▶ AVAILABLE DATA
(** The round constants (FIPS 180-4, 4.2.2). *)
Definition K256 : list Z :=
  0x428a2f98 :: 0x71374491 :: 0xb5c0fbcf :: 0xe9b5dba5 ::
  0x3956c25b :: 0x59f111f1 :: 0x923f82a4 :: 0xab1c5ed5 ::
  0xd807aa98 :: 0x12835b01 :: 0x243185be :: 0x550c7dc3 ::
  0x72be5d74 :: 0x80deb1fe :: 0x9bdc06a7 :: 0xc19bf174 ::
  0xe49b69c1 :: 0xefbe4786 :: 0x0fc19dc6 :: 0x240ca1cc ::
  0x2de92c6f :: 0x4a7484aa :: 0x5cb0a9dc :: 0x76f988da ::
  0x983e5152 :: 0xa831c66d :: 0xb00327c8 :: 0xbf597fc7 ::
  0xc6e00bf3 :: 0xd5a79147 :: 0x06ca6351 :: 0x14292967 ::
  0x27b70a85 :: 0x2e1b2138 :: 0x4d2c6dfc :: 0x53380d13 ::
  0x650a7354 :: 0x766a0abb :: 0x81c2c92e :: 0x92722c85 ::
  0xa2bfe8a1 :: 0xa81a664b :: 0xc24b8b70 :: 0xc76c51a3 ::
  0xd192e819 :: 0xd6990624 :: 0xf40e3585 :: 0x106aa070 ::
  0x19a4c116 :: 0x1e376c08 :: 0x2748774c :: 0x34b0bcb5 ::
  0x391c0cb3 :: 0x4ed8aa4a :: 0x5b9cca4f :: 0x682e6ff3 ::
  0x748f82ee :: 0x78a5636f :: 0x84c87814 :: 0x8cc70208 ::
  0x90befffa :: 0xa4506ceb :: 0xbef9a3f7 :: 0xc67178f2 :: nil.

(** The eight working variables / the chaining value. *)
Record regs := Regs { ra : Z; rb : Z; rc : Z; rd : Z; re : Z; rf : Z; rg : Z; rh : Z }.

Definition H0 : regs :=
  Regs 0x6a09e667 0xbb67ae85 0x3c6ef372 0xa54ff53a
       0x510e527f 0x9b05688c 0x1f83d9ab 0x5be0cd19.

(** One round.  [w] is the sliding window W[t..t+15] of the message
    schedule; the round uses W[t] and appends W[t+16]. *)
Definition round (st : regs * list Z) (k : Z) : regs * list Z :=
  let (r, w) := st in
  let wt := nth 0 w 0 in
  let t1 := add32 (add32 (add32 (add32 (rh r) (big_sigma1 (re r)))
                                 (Ch (re r) (rf r) (rg r))) k) wt in
  let t2 := add32 (big_sigma0 (ra r)) (Maj (ra r) (rb r) (rc r)) in
  let next := add32 (add32 (add32 (small_sigma1 (nth 14 w 0)) (nth 9 w 0))
                           (small_sigma0 (nth 1 w 0))) wt in
  (Regs (add32 t1 t2) (ra r) (rb r) (rc r) (add32 (rd r) t1) (re r) (rf r) (rg r),
   tl w ++ [next]).
Lemma room_replicate L cols rows m :
  0 ≤ cols → 0 ≤ rows → dims cols rows m →
  room L (replicate (Z.to_nat cols) (replicate (Z.to_nat rows) (-1))) m = occ L m.
Proof.
  intros Hc Hr [Hlen Hcol]. unfold room, occ.
  rewrite zip_with_replicate_l by lia. f_equal.
  apply list_eq. intros i. rewrite !list_lookup_fmap.
  destruct (m !! i) as [mcol|] eqn:E; [|done]. simpl. f_equal.
  assert (Z.of_nat (length mcol) = rows) as Hl.
  { apply (Hcol (Z.of_nat i)). apply get_Some. split; [lia|]. by rewrite Nat2Z.id. }
  rewrite zip_with_replicate_l by lia. done.
Qed.

Section Drop.
Variable g : JS.Game.
Hypothesis Hrows : 1 ≤ JS._rows g.
Hypothesis Hnone : JS._none g = -1.

Lemma occupied_false col row :
  JS.occupied g col row = false → get col row = Some (-1).
Proof.
  unfold JS.occupied. destruct (get col row) as [v|]; [|done].
  rewrite Hnone. destruct (Z.eqb_spec v (-1)); [by subst|done].
Qed.

Lemma scanRow_Ok fuel col row r :
  0 ≤ row < JS._rows g → JS.scanRow fuel g col row = Ok r →
  r = JS._rows g ∨ (row ≤ r < JS._rows g ∧ get col r = Some (-1)).
Proof.
  revert row. induction fuel as [|fuel IH]; intros row Hrow H; simpl in H; [done|].
  destruct (JS.occupied g col row) eqn:Eo.
  - destruct (Z.ltb_spec (row + 1) (JS._rows g)).
    + destruct (IH (row + 1) ltac:(lia) H) as [->|[? ?]]; [by left|right]. split; [lia|done].
    + simplify_eq. left. lia.
  - simplify_eq. right. split; [lia|]. by apply occupied_false.
Qed.

(** A column whose rows [row .. rows-1] are all occupied is scanned to
    the top, and the fuel [_dropPiece] gives is enough for it. *)
Lemma scanRow_full fuel col row :
  0 ≤ row < JS._rows g → (Z.to_nat (JS._rows g - row) ≤ fuel)%nat →
  (∀ r, row ≤ r < JS._rows g → JS.occupied g col r = true) →
  JS.scanRow fuel g col row = Ok (JS._rows g).
Proof.
  revert row. induction fuel as [|fuel IH]; intros row Hrow Hfuel Hfull; [lia|].
  simpl. rewrite Hfull by lia.
  destruct (Z.ltb_spec (row + 1) (JS._rows g)).
  - apply IH; [lia..|]. intros r Hr. apply Hfull. lia.
  - f_equal. lia.
Qed.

▶ TASK DIRECTIONS
Each line in the listing above from the one containing "let t1 := add32" through the one containing "Section Drop." should be repeated exactly, and no other line.

▶ EXERCISE SOLUTION
  let t1 := add32 (add32 (add32 (add32 (rh r) (big_sigma1 (re r)))
                                 (Ch (re r) (rf r) (rg r))) k) wt in
  let t2 := add32 (big_sigma0 (ra r)) (Maj (ra r) (rb r) (rc r)) in
  let next := add32 (add32 (add32 (small_sigma1 (nth 14 w 0)) (nth 9 w 0))
                           (small_sigma0 (nth 1 w 0))) wt in
  (Regs (add32 t1 t2) (ra r) (rb r) (rc r) (add32 (rd r) t1) (re r) (rf r) (rg r),
   tl w ++ [next]).
Lemma room_replicate L cols rows m :
  0 ≤ cols → 0 ≤ rows → dims cols rows m →
  room L (replicate (Z.to_nat cols) (replicate (Z.to_nat rows) (-1))) m = occ L m.
Proof.
  intros Hc Hr [Hlen Hcol]. unfold room, occ.
  rewrite zip_with_replicate_l by lia. f_equal.
  apply list_eq. intros i. rewrite !list_lookup_fmap.
  destruct (m !! i) as [mcol|] eqn:E; [|done]. simpl. f_equal.
  assert (Z.of_nat (length mcol) = rows) as Hl.
  { apply (Hcol (Z.of_nat i)). apply get_Some. split; [lia|]. by rewrite Nat2Z.id. }
  rewrite zip_with_replicate_l by lia. done.
Qed.

Section Drop.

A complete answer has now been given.